Further, plaintiff has argued debt- or’s failure to explain satisfactorily, before determination of denial of discharge, the deficiency of assets to meet debtor’s liabilities which would result in a finding of nondischargeability pursuant to 11 U.S.C. § 727(a)(5). The facts stated above clearly denote that debtor’s assets were necessarily sold to satisfy the state court judgment ordering debtor to pay $28,000 to his former spouse. These facts were ostensibly revealed to plaintiff’s representative, Pedi-go, when debtor requested a sale of the encumbered property, and said facts reiterated in debtor’s answer, deposition, and stipulation of facts filed of record. Schedules of debtor’s assets and liabilities evidence debtor’s deficiency of assets in conjunction with liabilities incurred. The Court thus holds that debtor sufficiently explained the loss or deficiency of assets to overcome plaintiff’s contrary claim pursuant to 11 U.S.C. § 727(a)(5).

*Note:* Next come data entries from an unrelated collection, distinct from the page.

(** * OCI MCP server: analyzer, provisioner and router

    A shallow embedding of [src/core/analyzer.py], [src/core/provisioner.py]
    and the analysis and provisioning routes of [src/api/router.py], followed
    by the properties of the requirement pipeline and of the provisioning
    engine.

    Conventions of the embedding.
    - Python [str] values are [string]s of ASCII characters; [re] patterns are
      compiled with [re.IGNORECASE], which on ASCII text is comparison of the
      lower-cased characters.
    - Python [int] is [Z]; Python [float] values (progress percentages, cost
      estimates) are represented by the rationals they denote, in [Q].
      [int] of a captured run of digits is the number it denotes; the
      interpreters that limit this conversion refuse runs of more than
      [int_max_str_digits] digits, so for longer conversations the embedding
      describes the interpreters without the limit.
    - Dictionaries whose iteration order the code relies on are association
      lists in insertion order; the request store, which is only read by key,
      is a [gmap].
    - [uuid.uuid4()], [datetime.now()], the iteration order of a [set] of
      strings and the configured OCI region come from the run-time
      environment and are fields of [Env]; every call that consumes entropy
      or reads the clock advances a counter that is threaded through.
    - The recursion of [visit] is as deep as the longest chain of
      dependencies; Python's recursion limit, which a chain of several
      hundred resources would reach, is not part of the model.
    - Logging and [time.sleep] do not touch the modelled state and are left
      out. [src/services/oci_client.py], [src/utils] and [src/main.py] wrap
      the OCI SDK, the configuration file, the log files and the web server;
      of them only the region of the client is used here, as a field of
      [Env]. *)

From Stdlib Require Import String Ascii List ZArith QArith Lia Bool.
From stdpp Require Import base option list sorting gmap strings pretty.

Local Open Scope string_scope.
Local Open Scope list_scope.

(** ** A backtracking matcher for the fragment of [re] the analyzer uses *)

Module PyRe.

Definition ascii_lower (c : ascii) : ascii :=
  let n := N_of_ascii c in
  if ((65 <=? n) && (n <=? 90))%N then ascii_of_N (n + 32) else c.

Definition lower (s : string) : string :=
  string_of_list_ascii (map ascii_lower (list_ascii_of_string s)).

(** [\s] on ASCII text: TAB, LF, VT, FF, CR, the separators FS..US, SPACE. *)
Definition is_space (c : ascii) : bool :=
  let n := N_of_ascii c in
  (((9 <=? n) && (n <=? 13)) || ((28 <=? n) && (n <=? 32)))%N.

Definition is_digit (c : ascii) : bool :=
  let n := N_of_ascii c in ((48 <=? n) && (n <=? 57))%N.

Inductive atom : Type :=
| Chr (c : ascii)      (* a literal character, compared case-insensitively *)
| Space                (* \s *)
| Digit.               (* \d *)

Definition atom_ok (a : atom) (x : ascii) : bool :=
  match a with
  | Chr c => bool_decide (ascii_lower x = ascii_lower c)
  | Space => is_space x
  | Digit => is_digit x
  end.

Inductive regex : Type :=
| Eps
| One (a : atom)
| Many (a : atom)                 (* a*  greedy *)
| Many1 (a : atom)                (* a+  greedy *)
| Opt (r : regex)                 (* r?  greedy *)
| Seq (r1 r2 : regex)
| Alt (r1 r2 : regex)             (* r1|r2, left alternative first *)
| Group (n : nat) (r : regex).    (* the n-th capturing parenthesis *)

Fixpoint word (s : string) : regex :=
  match s with
  | EmptyString => Eps
  | String c s' => Seq (One (Chr c)) (word s')
  end.
(* ===== verification/_CoqProject ===== *)
-Q . S2P
Prelude.v
GoFiles.v
GoFlags.v
ChordUtil.v
ChordNode.v
ChordRing.v
ChordFiles.v
GoProg.v
ChordRPC.v
ChordSafety.v
ChordLookup.v
ChordStore.v
ChordMain.v
ChordArgs.v
ChordDurable.v
ChordGrowth.v
ChordRepair.v
ChordSystem.v
ChordLocks.v
MRCoordinator.v
MRProtocol.v
MRCorrect.v
MRFaults.v
MRData.v
MRWorker.v
MRJobs.v
MRApps.v
MRPrograms.v
Raft.v
RaftVotes.v
RaftNet.v
RaftElection.v
PorcBitset.v
PorcChecker.v
PorcList.v
PorcSound.v
PorcComplete.v
PorcCheck.v
PorcVisual.v
PorcLocality.v
HttpServer.v
HttpLoop.v
HttpProxy.v
HttpWire.v
LabRPC.v
RaftConfig.v
RaftConfigLog.v
LabGob.v
Clerks.v
KVConfig.v
ShardKVConfig.v
ShardCtrlerConfig.v
OldPrograms.v
TourOfGo.v
(** An undefined flag ends the program with status 2, or 0 where it asks for help. *)
Theorem flag_Parse_undefined (m : formal) (sts : list setting) (two : bool) (name : string) (rest : list string) :
  Forall (setting_ok m) sts → name_ok name → foldl apply_setting m sts !! name = None →
  flag_Parse m (concat (show_setting <$> sts) ++ (show_dashes two +:+ name) :: rest)%list = FlagExit (if decide (name = "help" ∨ name = "h") then 0 else 2).
Proof.
  intros Hs Hn. revert m Hs. induction sts as [|st sts IH]; intros m Hs Hm.
  - cbn [fmap list_fmap concat app flag_Parse foldl] in *. rewrite dashes_bare, split_name_none, Hm by done. by case_decide.
  - apply Forall_cons in Hs as [Hst Hs]. rewrite fmap_cons. cbn [concat foldl] in *. rewrite <-app_assoc, flag_Parse_setting by done.
    apply IH; [|done]. eapply Forall_impl; [done|]. intros st' Hst'. by apply setting_ok_apply.
Qed.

This memorandum opinion constitutes Findings of Fact and Conclusions of Law pursuant to Rule 7052, Rules of Bankruptcy Procedure, and an appropriate order has been entered this 2nd day of April, 1984.
. The promissory note was secured by debtor’s interests in a Massey Ferguson tractor, Hardy cultivator, Burch disc, Ford grader blade, Holland tobacco setter and Ford plow.
. Although a discharge can be avoided if an intentional concealment was effected prior to one year before the filing of the petition and was an act of continuing concealment, plaintiff neither pleaded nor offered proof of same. See In re Chambers, 36 B.R. 791 (Bkrtcy.W.D.Ky.1984).